Nothing but an exact repetition of the entries should appear in the answer.
(Beginning of RECORDS)
(** * go-safe: Subject / Locker / Queue / Buffer

    A shallow embedding of the synchronisation core of
    [github.com/PlayerR9/go-safe] (packages [subject], [queue] and
    [buffer/internal]) together with the properties its design document
    states about it, and of what is built around that core: the running
    relay of a started Buffer, the actions of package [common], the Buffer
    behind a context of package [buffer], and the map and the table of
    package [rws].

    Conventions of the embedding.
    - A Go pointer [*X] that the code compares with [nil] is [ptr X], that is
      [option X]: [None] is [nil], [Some x] is a live object whose current
      contents are [x].  Methods take the receiver and give back its new
      contents.
    - A Go [error] value is [option error]; [None] is the [nil] error.
    - Go's [int] is a 64-bit two's complement integer, kept in [Z] and
      normalised with [int_wrap] after every arithmetic operation.
    - Callbacks (observers, the argument of [Locker.DoFunc]) act on a "world"
      [W], the part of the program state they can reach; they are ordinary
      functions [W -> W * option error].
    - [Subject.NotifyAll] starts one goroutine per observer.  The order in
      which the goroutines take effect is chosen by a [Scheduler]; every
      statement below is for an arbitrary scheduler.
    - An operation that may not return has an [outcome]: it [Returns] a
      value, [Blocks], or [Panics].
    - A Go slice is the list of its elements; where the code writes through
      a slice, the array behind it is given beside the slice.  An index out
      of range panics.
    - The locks of the code ([sync.Mutex], [sync.RWMutex]) make each method
      one step; a method is a function on the contents it guards. *)

From Stdlib Require Import ZArith Lia String.
From stdpp Require Import base option list gmap.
(End of RECORDS)
TASK SOLUTION
(** * go-safe: Subject / Locker / Queue / Buffer

    A shallow embedding of the synchronisation core of
    [github.com/PlayerR9/go-safe] (packages [subject], [queue] and
    [buffer/internal]) together with the properties its design document
    states about it, and of what is built around that core: the running
    relay of a started Buffer, the actions of package [common], the Buffer
    behind a context of package [buffer], and the map and the table of
    package [rws].

    Conventions of the embedding.
    - A Go pointer [*X] that the code compares with [nil] is [ptr X], that is
      [option X]: [None] is [nil], [Some x] is a live object whose current
      contents are [x].  Methods take the receiver and give back its new
      contents.
    - A Go [error] value is [option error]; [None] is the [nil] error.
    - Go's [int] is a 64-bit two's complement integer, kept in [Z] and
      normalised with [int_wrap] after every arithmetic operation.
    - Callbacks (observers, the argument of [Locker.DoFunc]) act on a "world"
      [W], the part of the program state they can reach; they are ordinary
      functions [W -> W * option error].
    - [Subject.NotifyAll] starts one goroutine per observer.  The order in
      which the goroutines take effect is chosen by a [Scheduler]; every
      statement below is for an arbitrary scheduler.
    - An operation that may not return has an [outcome]: it [Returns] a
      value, [Blocks], or [Panics].
    - A Go slice is the list of its elements; where the code writes through
      a slice, the array behind it is given beside the slice.  An index out
      of range panics.
    - The locks of the code ([sync.Mutex], [sync.RWMutex]) make each method
      one step; a method is a function on the contents it guards. *)

From Stdlib Require Import ZArith Lia String.
From stdpp Require Import base option list gmap.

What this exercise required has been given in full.